Copy exactly the lines of the material below, starting with the first and including the line that holds "eapply rtc_l; [apply (step_connect".

_The input_.

┌────────

Lemma client_reachable_invariant_witness :
  let c := (ReadCoils (Connect (new_client true)
              (Some (mkSocket true [Data [0; 1]; PeerGone] [] []))).2 0 8).2 in
  client_ok c /\ consecutiveFailures_ c = 1 /\ IsConnected c = false.
Proof.
  split; [|split; reflexivity].
  apply (client_reachable_invariant true _ (ReqWriteCoil 0 true)).
  eapply rtc_l; [apply (step_connect _ (Some (mkSocket true [Data [0; 1]; PeerGone] [] [])))|].
  eapply rtc_l; [apply (step_read_coils _ 0 8)|]. apply rtc_refl.
Defined.

(** A freshly connected client stays connected through a run of requests
    unless three of them in a row fail without an answer; answers that are
    exceptions count as contact.  After the third it sends nothing more. *)
Theorem client_drops_after_three_failures c rs :
  connected_ c = true -> consecutiveFailures_ c = 0 -> Forall request_ok rs ->
  connected_ (foldl perform c rs) = negb (three_failures (outcomes c rs)).
Proof. intros Hc H0 Hr. apply (perform_run rs c 0); [done..|lia]. Qed.

Lemma client_drops_after_three_failures_witness :
  let c := (Connect (new_client true)
              (Some (mkSocket true [NotReady; Data [0; 2; 0; 0; 0; 3; 255; 133; 2]; NotReady; NotReady; NotReady]
                       [] []))).2 in
  let w := ReqWriteCoil 4 true in
  connected_ (foldl perform c [w; w; w; w]) = true /\ connected_ (foldl perform c [w; w; w; w; w]) = false.
Proof.
  set (c := (Connect _ _).2). cbv zeta.
  assert (request_ok (ReqWriteCoil 4 true)) as Hr by (split; [split; [discriminate|reflexivity]|exact I]).
  split.
  - etransitivity; [apply (client_drops_after_three_failures c (replicate 4 (ReqWriteCoil 4 true)))|].
    + reflexivity.
    + reflexivity.
    + repeat (constructor; [exact Hr|]). constructor.
    + reflexivity.
  - etransitivity; [apply (client_drops_after_three_failures c (replicate 5 (ReqWriteCoil 4 true)))|].
    + reflexivity.
    + reflexivity.
    + repeat (constructor; [exact Hr|]). constructor.
    + reflexivity.
Defined.
(* ===== verification/WebReply.v ===== *)
(** * Replies of the web server (src/WebServer.cpp)

    What a handler answers: a status and a JSON value; and the shorthands the
    handlers build the value with. *)

From S2P Require Import Prelude Text Json.

Record response {J : JsonLib} := mkResponse { code : Z; payload : json }.
Arguments mkResponse {J} _ _.

Section Replies.
Context {J : JsonLib}.

Definition object (fields : list (string * json)) : json := inject (JObject fields).
Definition jtext (text : list Z) : json := inject (JString (text_of text)).
Definition jstring (text : string) : json := inject (JString text).
Definition jint (z : Z) : json := inject (JInt z).
Definition jbool (b : bool) : json := inject (JBool b).
Definition jlist (l : list json) : json := inject (JArray l).

Definition failure (code : Z) (error : string) : response :=
  mkResponse code (object [("success"%string, jbool false); ("error"%string, jstring error)]).
Definition success (fields : list (string * json)) : response :=
  mkResponse 200 (object (("success"%string, jbool true) :: fields)).
End Replies.
(** The pair [(byteSwap, wordSwap)]. *)
Definition ParseEndian (text : string) : option (bool * bool) :=
  let t := Lower text in
  if one_of t ["abcd"; "big"; "big_endian"; "be"]%string then Some (false, false)
  else if one_of t ["badc"; "big_byte_swap"; "big_endian_byte_swap"; "be_bs"]%string
  then Some (true, false)
  else if one_of t ["cdab"; "little_byte_swap"; "little_endian_byte_swap"; "word_swap";
                    "mid_little"; "le_bs"]%string then Some (false, true)
  else if one_of t ["dcba"; "little"; "little_endian"; "le"]%string then Some (true, true)
  else None.

Definition EndianName (byteSwap wordSwap : bool) : string :=
  if negb byteSwap && negb wordSwap then "ABCD"
  else if byteSwap && negb wordSwap then "BADC"
  else if negb byteSwap && wordSwap then "CDAB"
  else "DCBA".

Definition RegisterCount (format : RegisterFormat) : Z :=
  match type format with
  | kUInt16 | kInt16 => 1
  | kUInt32 | kInt32 | kFloat32 => 2
  | kUInt64 | kInt64 | kFloat64 => 4
  | kString => Z.max 1 (Z.quot (Z.max 0 (fmt_length format) + 1) 2)
  end.

(** ** Bytes *)

Definition split_word (byteSwap : bool) (word : Z) : list Z :=
  let hi := Z.land (Z.shiftr word 8) 0xFF in
  let lo := Z.land word 0xFF in
  if byteSwap then [lo; hi] else [hi; lo].

Definition ToBytes (registers : list Z) (byteSwap wordSwap : bool) : list Z :=
  let words := if wordSwap then rev registers else registers in
  concat (map (split_word byteSwap) words).

Fixpoint join_words (bytes : list Z) (byteSwap : bool) : list Z :=
  match bytes with
  | first :: second :: rest =>
      (if byteSwap then to_u16 (Z.lor (Z.shiftl second 8) first)
       else to_u16 (Z.lor (Z.shiftl first 8) second)) :: join_words rest byteSwap
  | _ => []
  end.

Definition FromBytes (bytes : list Z) (byteSwap wordSwap : bool) : list Z :=
  let words := join_words bytes byteSwap in
  if wordSwap then rev words else words.

Definition ReadBigEndian (bytes : list Z) (count : nat) : Z :=
  foldl (fun value b => to_u64 (Z.lor (Z.shiftl value 8) b)) 0 (take count bytes).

└────────

_Solution to this exercise_.
Lemma client_reachable_invariant_witness :
  let c := (ReadCoils (Connect (new_client true)
              (Some (mkSocket true [Data [0; 1]; PeerGone] [] []))).2 0 8).2 in
  client_ok c /\ consecutiveFailures_ c = 1 /\ IsConnected c = false.
Proof.
  split; [|split; reflexivity].
  apply (client_reachable_invariant true _ (ReqWriteCoil 0 true)).
  eapply rtc_l; [apply (step_connect _ (Some (mkSocket true [Data [0; 1]; PeerGone] [] [])))|].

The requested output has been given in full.